Participants also called for measures such as moving towards universal access to M/XDR-TB diagnosis and treatment by 2015, ensuring a sufficient supply of high-quality anti-TB drugs, the development of a comprehensive M/XDR-TB management and care framework, and the implementation of airborne infection control policies among others.

In addition, they pledged to raise the estimated $15 billion needed to finance the TB and M/XDR-TB response through to 2015, and called for increased investment in the research and development of new TB diagnostics, drugs and vaccines.

A report released by WHO last week noted that the total number of new TB cases had stabilized at 9.27 million in 2007 from 9.24 million in 2006. Rates reached their peak at 142 cases per 100,000 people in 2004, but decreased to 137 per 100,000 people in 2007.

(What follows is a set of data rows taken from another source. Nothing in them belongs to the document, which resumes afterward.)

(** ** Properties *)

(** Enclosure is innermost: when declarations are stored in source order, the declaration a
    reference on [line] is attributed to is the last one, outermost first, that starts at or above
    the line - recovered from start lines alone - and the reported chain descends to it child by
    child from a top-level declaration. Nothing encloses the line only when every declaration
    starts below it. *)
Theorem enclosing_innermost (f : FileSkeleton) (line : N) :
  in_source_order f ->
  let chain := enclosing_chain (fs_declarations f) line None in
  last chain = last (filter (starts_by line) (all_declarations f)) /\
  nested (fs_declarations f) chain /\
  (enclosing_declaration f line = None <-> Forall (fun d => (line < d_line d)%N) (all_declarations f)).
Proof.
  intros Ho chain. assert (last chain = last (filter (starts_by line) (all_declarations f))) as Hlast.
  { apply scan_last; [|done|done]. intros d e _. apply chain_at_last. }
  split_and!; [done|apply enclosing_chain_nested|].
  unfold enclosing_declaration, from_chain. fold chain. rewrite Hlast.
  destruct (last (filter (starts_by line) (all_declarations f))) as [d|] eqn:E; simpl.
  - split; [done|]. intros Hall. apply last_Some_elem_of, list_elem_of_filter in E as [Hs Hin].
    rewrite Forall_forall in Hall. apply Hall in Hin. unfold starts_by in Hs. lia.
  - split; [intros _|done]. apply last_None in E. apply Forall_forall. intros d Hin.
    destruct (decide (starts_by line d)) as [Hs|Hs]; [|unfold starts_by in Hs; lia].
    assert (d ∈ filter (starts_by line) (all_declarations f)) as Hbad by by apply list_elem_of_filter.
    rewrite E in Hbad. by apply elem_of_nil in Hbad.
Qed.

(** Grouping loses nothing silently. There is one group per distinct path, in strictly
    increasing path order; a group's references are those of its path that are not in the file
    header (or all of them when imports are kept), each tagged with its enclosing declaration,
    sorted by line and column, cut after [limit]; and what is listed plus what is reported as
    omitted is exactly what was there. *)
Theorem group_references_conserves (locations : list Location) (skeletons : list FileSkeleton)
    (options : GroupingOptions) :
  let groups := group_references locations skeletons options in
  StronglySorted ord_lt (g_path <$> groups) /\
  (forall path, path ∈ g_path <$> groups <-> path ∈ l_path <$> locations) /\
  Forall (fun g =>
    exists skeleton all,
      skeleton = bt_get (g_path g) (bt_of_list ((fun s => (fs_path s, s)) <$> skeletons)) /\
      all ≡ₚ reference_at skeleton <$> filter (fun l => l_path l = g_path g /\
        (include_imports options = true \/ in_header (s ← skeleton; first_declaration_line s) (l_line l) = false))
        locations /\
      StronglySorted (fun r r' => ord_le (ref_key r) (ref_key r')) all /\
      g_references g = match limit options with Some n => take n all | None => all end /\
      length (g_references g) + g_omitted g = length all) groups.
Proof.
  intros groups. subst groups. unfold group_references.
  set (table := bt_of_list ((fun s => (fs_path s, s)) <$> skeletons)). set (m := bt_group l_path locations).
  assert (g_path <$> ((fun '(path, sites) =>
     let '(references, omitted) := capped_references sites (bt_get path table) options in
     mkRefGroup path references omitted) <$> m) = m.*1) as Hpaths.
  { rewrite <- list_fmap_compose. apply list_fmap_ext. intros i [path sites] _. simpl.
    by destruct (capped_references sites (bt_get path table) options). }
  rewrite Hpaths. split_and!.
  - apply bt_group_sorted.
  - intros path. apply bt_group_keys.
  - apply Forall_fmap, Forall_forall. intros [path sites] Hin. simpl.
    apply bt_group_elem in Hin as [-> _].
    unfold capped_references. set (sk := bt_get path table).
    set (all := sort_by_key ref_key (reference_at sk <$> filter _ (filter (key_is l_path path) locations))).
    assert (all ≡ₚ reference_at sk <$> filter (fun l => l_path l = path /\
        (include_imports options = true \/ in_header (s ← sk; first_declaration_line s) (l_line l) = false)) locations) as Hall.
    { unfold all. rewrite sort_by_key_perm. f_equiv. rewrite list_filter_filter. apply Permutation_refl'.
      apply list_filter_iff. intros l. unfold key_is. rewrite orb_true_iff, negb_true_iff. tauto. }
    assert (StronglySorted (fun r r' => ord_le (ref_key r) (ref_key r')) all) as Hs
      by apply sort_by_key_sorted.
    destruct (cap_at_spec (limit options) all) as [Hkept Homit].
    destruct (cap_at (limit options) all) as [kept omitted]. simpl in *.
    exists sk, all. by split_and!.
Qed.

The new WHO study also revealed that one-quarter of all TB deaths are HIV-related, twice as many as previous recognized. In 2007, 1.37 million people living with HIV fell ill to TB.

TB is an infectious bacterial disease most commonly affecting the lungs, which is transmitted through droplets from the throat and lungs of people with the active respiratory illness. The symptoms of active TB are coughing, sometimes with sputum or blood, chest pains, weakness, weight loss, fever and night sweats, which are treatable with a six-month course of antibiotics.